Par Rémy Boeringer @eltcherillo

It follows, schizophrénie sexiste du genre horrifiqueLe deuxième film de David Robert Mitchell, It follows remplis les salles se targuant sur son affiche d’être prenant et angoissant, ultra flippant, magnifiquement inventif et sublime. Une abondance de superlatifs qu’il convient de nuancer malgré une réalisation soignée et respectueuse de son héritage carpentien. Le film est aussi vilipendé, d’un côté par la presse bourgeois-bohème, l’Obs en tête , qui y voit une propagande pro-abstinence culpabilisante et d’un autre côté par certains militant féministe telle Diglee. Si la première analyse est totalement à côté de la plaque, celle de Diglee soulève un problème intéressant, le corps de la femme en tant qu’argument de vente. Toutefois, l’une comme l’autre passe à côté d’un aspect important de l’œuvre : Détroit et sa classe-moyenne.

Après avoir fait l’amour avec Hugh (Jake Weary), Jay (Maika Monroe) est kidnappée par son amant. Celui-ci lui révèle qu’il est porteur d’une malédiction qu’il lui a refilé à travers l’acte sexuel. Jay se retrouve alors poursuivie par une entité mystérieuse. Sa sœur Kelly (Lili Sepe), sa meilleure amie Yara (Olivia Luccardi), son voisin Greg (Daniel Zovatto) et son ami d’enfance Paul (Keir Gilchrist) vont tenter de lui venir en aide.

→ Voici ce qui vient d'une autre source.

(** Brig's own arguments: flags of the position, each with the argument it
    takes. *)
Inductive own_args (at_ : position) : list gostr -> Prop :=
  | own_nil : own_args at_ []
  | own_flag a l : dashed a = true -> a <> dashdash -> ours_flag a at_ = Some false -> own_args at_ l -> own_args at_ (a :: l)
  | own_value a v l : dashed a = true -> a <> dashdash -> ours_flag a at_ = Some true -> own_args at_ l -> own_args at_ (a :: v :: l)
  | own_last a : dashed a = true -> a <> dashdash -> ours_flag a at_ = Some true -> own_args at_ [a].

Section Accounts.
Variable reg : gmap gostr reg_entry.
Variable verb : gostr.

(** What became of the words [bare] of a line, read after [ref] and [word]. *)
Definition bare_read (ref : option SessionRef) (word : gostr) (l : line) (bare rest : list gostr) : Prop :=
  match ref with
  | Some r => ln_ref l = r /\ words_read verb word l bare rest
  | None =>
    (bare = [] /\ ln_ref l = no_ref /\ ln_word l = word /\ ln_tail l = rest) \/
    (exists r words, bare = r :: words /\ ParseSessionRef reg r = Ok (ln_ref l) /\ words_read verb word l words rest)
  end.

Definition accounted (ref : option SessionRef) (word : gostr) (args : list gostr) (l : line) : Prop :=
  exists pre bare rest,
    (args = pre ++ rest /\ boundary verb (ln_word l) rest \/ args = pre ++ dashdash :: rest) /\
    interleaved (ln_mine l) bare pre /\ own_args (at_of verb) (ln_mine l) /\ bare_read ref word l bare rest.

Lemma ports_no_project : takesPorts verb = true -> readsProject verb = false.
Proof.
  unfold takesPorts, readsProject, is_verb. rewrite mem_true, mem_false. intros H. set_unfold. naive_solver.
Qed.

(** The end of the loop. *)
Lemma ends_read ref word rest notices :
  bare_read ref word (MkLine [] (default no_ref ref) word rest notices) [] rest.
Proof.
  unfold bare_read. destruct ref as [r|]; [|by left]. split; [done|]. unfold words_read. simpl.
  destruct (takesPorts verb); [done|]. split; [done|]. destruct (decide (word = [])) as [->|]; [|done]. split; [|done]. by exists O.
Qed.

Lemma mine_read ref word l mine bare rest : bare_read ref word l bare rest -> bare_read ref word (with_mine l mine) bare rest.
Proof. done. Qed.

(** A bare word past the ref. *)
Lemma word_read r word a l bare rest :
  bare_read (Some r) (if readsProject verb && bool_decide (word = []) then a else word) l bare rest ->
  readsProject verb && bool_decide (word = []) = true ->
  bare_read (Some r) word l (a :: bare) rest.
Proof.
  intros H E. rewrite E in H. apply andb_true_iff in E as [Ep E]. apply bool_decide_eq_true in E as ->.
  destruct H as [<- H]. split; [done|]. unfold words_read in *.
  destruct (takesPorts verb) eqn:T; [by rewrite ports_no_project in Ep|]. destruct H as [-> H]. split; [done|].
  rewrite decide_True by done. split; [|by rewrite Ep]. destruct (decide (a = [])) as [->|Ha].
  - destruct H as [[n ->] _]. by exists (S n).
  - destruct H as [-> Hw]. exists O. unfold project. rewrite Hw. by rewrite decide_False.
Qed.

Lemma port_read r word a l bare rest :
  takesPorts verb = true -> bare_read (Some r) word l bare rest -> bare_read (Some r) word (with_port l a) (a :: bare) rest.
Proof.
  intros T [<- H]. split; [done|]. unfold words_read in *. rewrite T in *. destruct H as [<- H]. split; [done|]. simpl. by rewrite H.
Qed.

Lemma accounted_step ref word args l pre0 :
  (exists args', args = pre0 ++ args' /\ accounted ref word args' l) ->
  own_args (at_of verb) (pre0 ++ ln_mine l) -> accounted ref word args (with_mine l pre0).
Proof.
  intros (args' & -> & pre & bare & rest & Hargs & Hi & _ & Hb) Hown. exists (pre0 ++ pre), bare, rest. split_and!; [|..].
  - rewrite <- !app_assoc. destruct Hargs as [[-> Hbd]| ->]; [left|right]; by rewrite ?app_assoc.
  - simpl. clear -Hi. induction pre0; simpl; auto.
  - done.
  - by apply mine_read.
Qed.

It follows, schizophrénie sexiste du genre horrifique

Jay (Maika Monroe)

Interdite par la censure, dans les grandes productions, la nudité fut un temps, des années 60 aux années 80, une caractéristique redondante du cinéma de série B qui prenait là une liberté qu’on refusait de donner aux grands studios. Ces bobines, dont certaines furent de purs navets, sont devenus cultes peu à peu, se voulant sulfureuse pour choquer la bourgeoisie et revendiquer une certaine liberté sexuelle. C’est ainsi que le cinéma horrifique, pionnier en bien des points, se voulant dans les grandes lignes, à la fois cathartique et politique, intégra le sexe dans son ADN. À la fois militant mais aussi tristement mercantile, le marché de la série B, véritable espace de liberté, pour le meilleur et pour le pire, souffre depuis toujours d’une certaine schizophrénie. Ainsi, fut-il le premier grâce à des réalisateurs tel John Carpenter ou George A. Romero a avoir comme héros des femmes, des noirs ou des marginaux. Mais il fut aussi le premier a faire étalage de chairs pour vendre, multipliant les scènes de nues pour les actrices, promptes à faire fantasmer un public d’homme, toutes les situations étant bonnes pour montrer plus de corps féminins. Bien sur, la révolution sexuelle hippies n’a pas abolie les discriminations de genre, pas plus que la lutte pour les droits civiques a abolit la ségrégation raciale et de classe à l’œuvre dans les banlieues d’Amérique et d’ailleurs. Ainsi, nous nous rangeons aux cotés de Diglee pour déplorer que le problème subsiste de nos jours. Comme elle l’a très bien résumée dans sa note de blog, la présence quasi-continue de la nudité de l’héroïne est totalement superflu pour l’intrigue et n’est là que pour le bon plaisir de la gent masculine.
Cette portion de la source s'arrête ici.